I'm confused by what you've done with this class.

It seems to me that you've changed the behavior of the first case (pasted below) in this "refactoring" commit.

NodeJSLib::Path::moduleMember(["dirname", "toNamespacedPath", "parse", "format"]).getACall() and
input = this.getAnArgument() and
output = this

This class was used in the isPosixPathStep predicate to just forward a step while preserving the flow-labels.

It seems to me that you've changed it.

The "dirname" and "format" case is in the PreservingPathCall class, with the same behavior.
The "toNamespacedPath" case is in ToNamespacedPathCall, with the same behavior.

But the "parse" case is in a new class ParseCall with different behavior.
You've added some property checks based on ["root", "dir"]

I don't think that check works, but that's another matter. (CallNode::getALocalUse() can never be a PropRead).

Sorry this reply took so long, I got really bogged down with other work and then time off.

What I tried to do here was to track through parse more precisely (it gives you an object which contains the root, dir, extension, baseName of a path). In principle, we may add more precise tracking of those individual properties — but that's neither a refactoring, nor what this PR really needs to be adding.

As the PR big enough on its own, I've amend the refactoring PR to remove the class ParseCall altogether (https://github.com/github/codeql/compare/7193fd691a391fb2f27db708b7877c648f797589..8b817fe555a0fdee7caed60ba44be1fc11ac39b7) and moved parse back to its friends dirname and format.

Thank you 👍

This should be part of PreservingPathCall (like it was before).

?

I think you should just inline this predicate into the place it's used.
With your refactoring the predicate has become a predicate for taint-steps that originate from some call, which is not reflected in the name/qldoc.

I think all of these utility predicates should preserve the platform
(add this.getPlatform() = result.getPlatform() to toNormalized, toNonNormalized, toAbsolute, toRelative`).

I think your NormalizingPathCall doesn't preserve the platform due to you not preserving the platform in these utility predicates.
(The rest look OK).

Note to self: add this as an example to the ql/redundant-import ticket.
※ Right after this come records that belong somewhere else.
(** * Routing State Manager of the Twin Boss Agent API (src/api/app.py)

    A shallow embedding of the state store, the record upsert logic of the
    mutation handlers and the Traefik dynamic-configuration generator,
    followed by the properties of the specification that concern them.

    Modelling conventions.
    - Text is ASCII: a Python [str] is a [string]; [str.lower],
      [str.isalnum] and [str.strip] are the ASCII restrictions of the
      Python methods. Beyond ASCII the Python methods follow the Unicode
      database, which is not modelled: a property whose outcome depends
      on the class or the case of a character is stated for ASCII text
      ([ascii_text]) only.
    - A JSON object with a fixed schema (domain record, agent record,
      storage profile, meta block) is a record whose fields are [slot]s: a
      key can be absent, hold [null], or hold a value of the schema type.
      A JSON object used as a map (the agent registry, the storage table,
      the per-service URL sets of the generator) is a [gmap].
    - [_now_iso()] and [time.time()] are inputs: every handler call takes a
      [clock] holding the values the calls would read.
    - An uncaught Python exception is the response [Crash]; an
      [HTTPException(400, ...)] is the response [Rejected]. *)

From Stdlib Require Import ZArith Ascii String List Bool Lia DecimalString.
From stdpp Require Import base option strings list gmap sorting.

Open Scope string_scope.
Open Scope list_scope.
Open Scope Z_scope.

(** ** Python string primitives (ASCII) *)

Module Py.

Definition nl : string := String (ascii_of_nat 10) "".
Definition dquote : string := String (ascii_of_nat 34) "".

Definition code (c : ascii) : nat := nat_of_ascii c.

Definition is_upper (c : ascii) : bool :=
  (65 <=? code c)%nat && (code c <=? 90)%nat.
Definition is_lower (c : ascii) : bool :=
  (97 <=? code c)%nat && (code c <=? 122)%nat.
Definition is_digit (c : ascii) : bool :=
  (48 <=? code c)%nat && (code c <=? 57)%nat.
Definition is_alpha (c : ascii) : bool := is_upper c || is_lower c.

(** [char.isalnum()] *)
Definition isalnum (c : ascii) : bool := is_alpha c || is_digit c.

(** [str.isspace()] on one character: TAB, LF, VT, FF, CR, FS, GS, RS,
    US and SPACE. *)
Definition isspace (c : ascii) : bool :=
  ((9 <=? code c)%nat && (code c <=? 13)%nat)
  || ((28 <=? code c)%nat && (code c <=? 32)%nat).

Definition lower_char (c : ascii) : ascii :=
  if is_upper c then ascii_of_nat (code c + 32) else c.

Fixpoint map_chars (f : ascii -> ascii) (s : string) : string :=
  match s with
  | EmptyString => EmptyString
  | String c s' => String (f c) (map_chars f s')
  end.

(** [s.lower()] *)
Definition lower (s : string) : string := map_chars lower_char s.

(** [s.lstrip(chars)], the characters given by a predicate. *)
Fixpoint lstrip_by (p : ascii -> bool) (s : string) : string :=
  match s with
  | EmptyString => EmptyString
  | String c s' => if p c then lstrip_by p s' else s
  end.

(** [s.rstrip(chars)] *)
Fixpoint rstrip_by (p : ascii -> bool) (s : string) : string :=
  match s with
  | EmptyString => EmptyString
  | String c s' =>
      match rstrip_by p s' with
      | EmptyString => if p c then EmptyString else String c EmptyString
      | r => String c r
      end
  end.

(** [s.strip()] *)
Definition strip (s : string) : string :=
  rstrip_by isspace (lstrip_by isspace s).

(** [s.rstrip("/")] *)
Definition rstrip_slash (s : string) : string :=
  rstrip_by (Ascii.eqb "/") s.

(** [s.replace(".", "-")] and the like, for one-character arguments. *)
Definition replace_char (a b : ascii) (s : string) : string :=
  map_chars (fun c => if Ascii.eqb c a then b else c) s.

(** [s.replace(c, "")] *)
Fixpoint remove_char (p : ascii -> bool) (s : string) : string :=
  match s with
  | EmptyString => EmptyString
  | String c s' => if p c then remove_char p s' else String c (remove_char p s')
  end.

(** [sub in s] *)
Fixpoint contains (sub s : string) : bool :=
  String.prefix sub s
  || match s with
     | EmptyString => false
     | String _ s' => contains sub s'
     end.

(** [c in s] for one character. *)
Fixpoint has_char (c : ascii) (s : string) : bool :=
  match s with
  | EmptyString => false
  | String d s' => Ascii.eqb c d || has_char c s'
  end.

(** [s.split(sep)] for a one-character separator: never the empty list. *)
Fixpoint split (sep : ascii) (s : string) : list string :=
  match s with
  | EmptyString => [EmptyString]
  | String c s' =>
      if Ascii.eqb c sep then EmptyString :: split sep s'
      else match split sep s' with
           | [] => [String c EmptyString]
           | w :: ws => String c w :: ws
           end
  end.

(** [sep.join(parts)] *)
Fixpoint join (sep : string) (parts : list string) : string :=
  match parts with
  | [] => EmptyString
  | [w] => w
  | w :: ws => w +:+ sep +:+ join sep ws
  end.

(** [s.partition(sep)] for a one-character separator: the text before the
    first [sep], whether [sep] was found, and the text after it. *)
Fixpoint partition (sep : ascii) (s : string) : string * bool * string :=
  match s with
  | EmptyString => (EmptyString, false, EmptyString)
  | String c s' =>
      if Ascii.eqb c sep then (EmptyString, true, s')
      else let '(a, found, b) := partition sep s' in (String c a, found, b)
  end.

(** The last component of [s.rpartition(sep)]: the text after the last
    [sep], or all of [s] when there is none. *)
Fixpoint rpartition_tail (sep : ascii) (s : string) : string :=
  match s with
  | EmptyString => EmptyString
  | String c s' =>
      if has_char sep s' then rpartition_tail sep s'
      else if Ascii.eqb c sep then s' else s
  end.

(** [str(n)] for an [int]. *)
Definition str_int (n : Z) : string := NilZero.string_of_int (Z.to_int n).

(** Truth value of a [str]: the empty string is false. *)
Definition nonempty (s : string) : bool :=
  match s with EmptyString => false | _ => true end.

End Py.

(** ** Results of fallible code *)

(** A Python call that either returns or raises [ValueError(msg)]. *)
Inductive outcome (A : Type) : Type :=
| Returns (a : A)
| ValueError (msg : string).
Arguments Returns {A} a.
Arguments ValueError {A} msg.

(** What a handler hands back to its caller. *)
Inductive response (A : Type) : Type :=
| Ok (a : A)                  (* the handler returned its body *)
| Rejected (detail : string)  (* HTTPException(400, detail) *)
| Crash.                      (* an uncaught exception *)
Arguments Ok {A} a.
Arguments Rejected {A} detail.
Arguments Crash {A}.

Definition is_ok {A} (r : response A) : bool :=
  match r with Ok _ => true | _ => false end.

(** ** Keys of a JSON object with a schema *)

Inductive slot (A : Type) : Type :=
| Absent         (* the key is not in the dict *)
| Null           (* the key holds None *)
| Val (a : A).   (* the key holds a value *)
Arguments Absent {A}.
Arguments Null {A}.
Arguments Val {A} a.

(** [d.get(k)]: Python's [None] is Rocq's [None]. *)
Definition get {A} (s : slot A) : option A :=
  match s with Val a => Some a | _ => None end.

(** [d.get(k, default)] *)
Definition get_default {A} (d : A) (s : slot A) : option A :=
  match s with Absent => Some d | Null => None | Val a => Some a end.

(** [d[k] = v] where [v] may be [None]. *)
Definition put {A} (v : option A) : slot A :=
  match v with Some a => Val a | None => Null end.

(** Truth values, [x or y], and f-string formatting of optional values. *)
Definition truthy_str (v : option string) : bool :=
  match v with Some s => Py.nonempty s | None => false end.
Definition truthy_int (v : option Z) : bool :=
  match v with Some n => negb (n =? 0) | None => false end.
Definition truthy_bool (v : option bool) : bool :=
  match v with Some b => b | None => false end.

Definition or_str (a b : option string) : option string :=
  if truthy_str a then a else b.
Definition or_int (a b : option Z) : option Z :=
  if truthy_int a then a else b.

Definition fmt_str (v : option string) : string :=
  match v with Some s => s | None => "None" end.
Definition fmt_int (v : option Z) : string :=
  match v with Some n => Py.str_int n | None => "None" end.

(** ** Sorting *)

(** [sorted(l, key=key)] and [l.sort(key=key)] on string keys: the stable
    sort, here by insertion from the right. *)
Fixpoint insert_by {A} (key : A -> string) (x : A) (l : list A) : list A :=
  match l with
  | [] => [x]
  | y :: l' =>
      if String.leb (key x) (key y) then x :: y :: l'
      else y :: insert_by key x l'
  end.

Definition sorted_by {A} (key : A -> string) (l : list A) : list A :=
  foldr (insert_by key) [] l.

(** [sorted(s)] for a set of strings. *)
Definition sorted_set (s : gset string) : list string :=
  sorted_by id (elements s).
I would like a test of which taint-flows are only an issue on Windows.

I've written it for you here:

import javascript
import semmle.javascript.security.dataflow.TaintedPathQuery

// TODO: Move this to TaintedWindowsPathQuery.qll?
class Win32Platform extends Path::Platform {
  Win32Platform() { this = Path::platformWin32() }

  override string getSep() { result = "\\" }
}

from Configuration cfg, DataFlow::PathNode source, DataFlow::PathNode sink
where
  cfg.hasFlowPath(source, sink) and
  sink.getFlowLabel().(Path::PathLabel).getPlatform() = Path::platformWin32() and
  not sink.getFlowLabel().(Path::PathLabel).getPlatform() = Path::platformPosix()
select source, sink

It detects that express.js:27 is only an issue on windows (as expected).
But it doesn't flag express.js:35. I haven't looked into why.

Could you move this test to the Windows-path test folder?
With the test I suggested we can actually test that req.files.foo.mv(p) is only flagged by the windows query.